3677 BAY 43–9006 is a novel signal transduction inhibitor that prevents tumor growth by combining two anti-cancer activities: inhibition of tumor cell proliferation and tumor angiogenesis. BAY 43–9006 inhibits tumor cell proliferation by targeting the Raf/MEK/ERK pathway at the level of Raf kinase. BAY 43–9006 also exerts an anti-angiogenic effect by blocking the receptor tyrosine kinases VEGFR-2 and PDGFR and their associated signaling cascades. The Raf/MEK/ERK signaling pathway is an important mediator of tumor cell proliferation and angiogenesis.
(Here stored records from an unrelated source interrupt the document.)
(* ===== verification/Models.v ===== *)
(** The persistent data of the program: the enumerations and the columns of the
    mapped classes of [backend/app/models], and the check constraints the
    database enforces on inserted rows.  Identifiers are UUIDs as numbers, times
    are microseconds since the epoch in UTC.  Columns a record leaves out are
    named where it is declared. *)
From Stdlib Require Import Ascii.
From S2P Require Import Prelude.
From S2P Require Import PyStr.
From S2P Require Import PyFloat.
From S2P Require Import PyVal.
From S2P Require Import PyDecimal.

Local Open Scope Z_scope.

Abbreviation uuid := N.
Abbreviation time := Z.

Definition second : Z := 1000000.
Definition minute : Z := 60 * second.
Definition hour : Z := 60 * minute.
Definition day : Z := 24 * hour.

(** ** Enumerations *)

Inductive AgentStatus : Type :=
  | DRAFT | REGISTERED | REVIEW_REQUIRED | APPROVED | ACTIVE | SUSPENDED
  | RETIREMENT_PENDING | RETIRED | INACTIVE | REVOKED.
#[export] Instance AgentStatus_eq_dec : EqDecision AgentStatus.
Proof. solve_decision. Defined.
(* ===== verification/IdentityModels.v ===== *)
(** Accounts, organizations, plans, keys and sessions: the columns of [models/user.py],
    [models/organization.py], [models/billing.py], [models/agent_signing.py],
    [models/account_security.py] and of the webhooks of [models/developer.py].  [updated_at] columns and the
    relationships are left out. *)
From Stdlib Require Import Ascii.
From S2P Require Import Prelude.
From S2P Require Import PyStr.
From S2P Require Import PyFloat.
From S2P Require Import PyVal.
From S2P Require Import PyDecimal.
From S2P Require Import Models.

Local Open Scope Z_scope.

(** ** Users and organizations *)

Record User : Type := MkUser {
  us_id : uuid;
  us_created_at : time;
  us_email : string;
  us_hashed_password : string;
  us_full_name : string;
  us_is_active : bool;
  us_failed_login_attempts : Z;
  us_locked_until : option time
}.

Record Organization : Type := MkOrganization {
  og_id : uuid;
  og_created_at : time;
  og_name : string;
  og_owner_id : uuid;
  og_is_active : bool;
  og_production_access_status : string
}.

Inductive OrganizationRole : Type := OWNER | ADMIN | DEVELOPER | VIEWER.
#[export] Instance OrganizationRole_eq_dec : EqDecision OrganizationRole.
Proof. solve_decision. Defined.
Definition OrganizationRole_value (r : OrganizationRole) : string :=
  match r with OWNER => "owner" | ADMIN => "admin" | DEVELOPER => "developer" | VIEWER => "viewer" end.

Inductive MemberStatus : Type := MemActive | MemRemoved.
#[export] Instance MemberStatus_eq_dec : EqDecision MemberStatus.
Proof. solve_decision. Defined.

Inductive InvitationStatus : Type := InvPending | InvAccepted | InvExpired | InvRevoked.
#[export] Instance InvitationStatus_eq_dec : EqDecision InvitationStatus.
Proof. solve_decision. Defined.

Record OrganizationMember : Type := MkMember {
  om_id : uuid;
  om_organization_id : uuid;
  om_user_id : uuid;
  om_role : OrganizationRole;
  om_status : MemberStatus;
  om_invited_by : option uuid;
  om_joined_at : time;
  om_created_at : time
}.

Record OrganizationInvitation : Type := MkInvitation {
  oi_id : uuid;
  oi_organization_id : uuid;
  oi_email : string;
  oi_role : OrganizationRole;
  oi_token_hash : string;
  oi_status : InvitationStatus;
  oi_expires_at : time;
  oi_invited_by : uuid;
  oi_created_at : time;
  oi_accepted_at : option time
}.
Activated Raf kinase phosphorylates and activates MEK (mitogen-activated protein kinase kinase), which in turn phosphorylates and activates ERK (extracellular signal-regulated kinase), which translocates to the nucleus and modifies gene expression. This pathway is often aberrantly activated in tumor cells due to the presence of activated ras, mutant BRAF, or elevation of growth factor receptors. Therefore, inhibition of the Raf/MEK/ERK signaling pathway may be therapeutically relevant. We have developed a semi-quantitative immunohistochemical method to detect phosphorylated ERK (pERK) in human tumor biopsies as a potential patient selection biomarker for the clinical development of BAY 43–9006. The antibody used is a polyclonal antibody (rabbit) that detects the phosphorylation status of p44 and p42 (phospho-p44/42 MAPK (Thr202/Tyr204)) MAP kinases (ERK1 and ERK2). The procedure has been formatted for performance on the DAKO Autostainer Universal Staining System but can also be done manually. After staining, slides are subjected to semi-quantitative analysis that uses a four quartile system for scoring percent nuclei expressing pERK and a 1+ to 4+ system for scoring staining intensity. This assay has been utilized to analyze renal cell carcinoma (RCC), hepatocellular and melanoma primary tumor biopsies from patients in Phase II clinical trials of BAY 43–9006. We report here on the methodology for detection of pERK and on the baseline status of pERK in the Phase II RCC patients.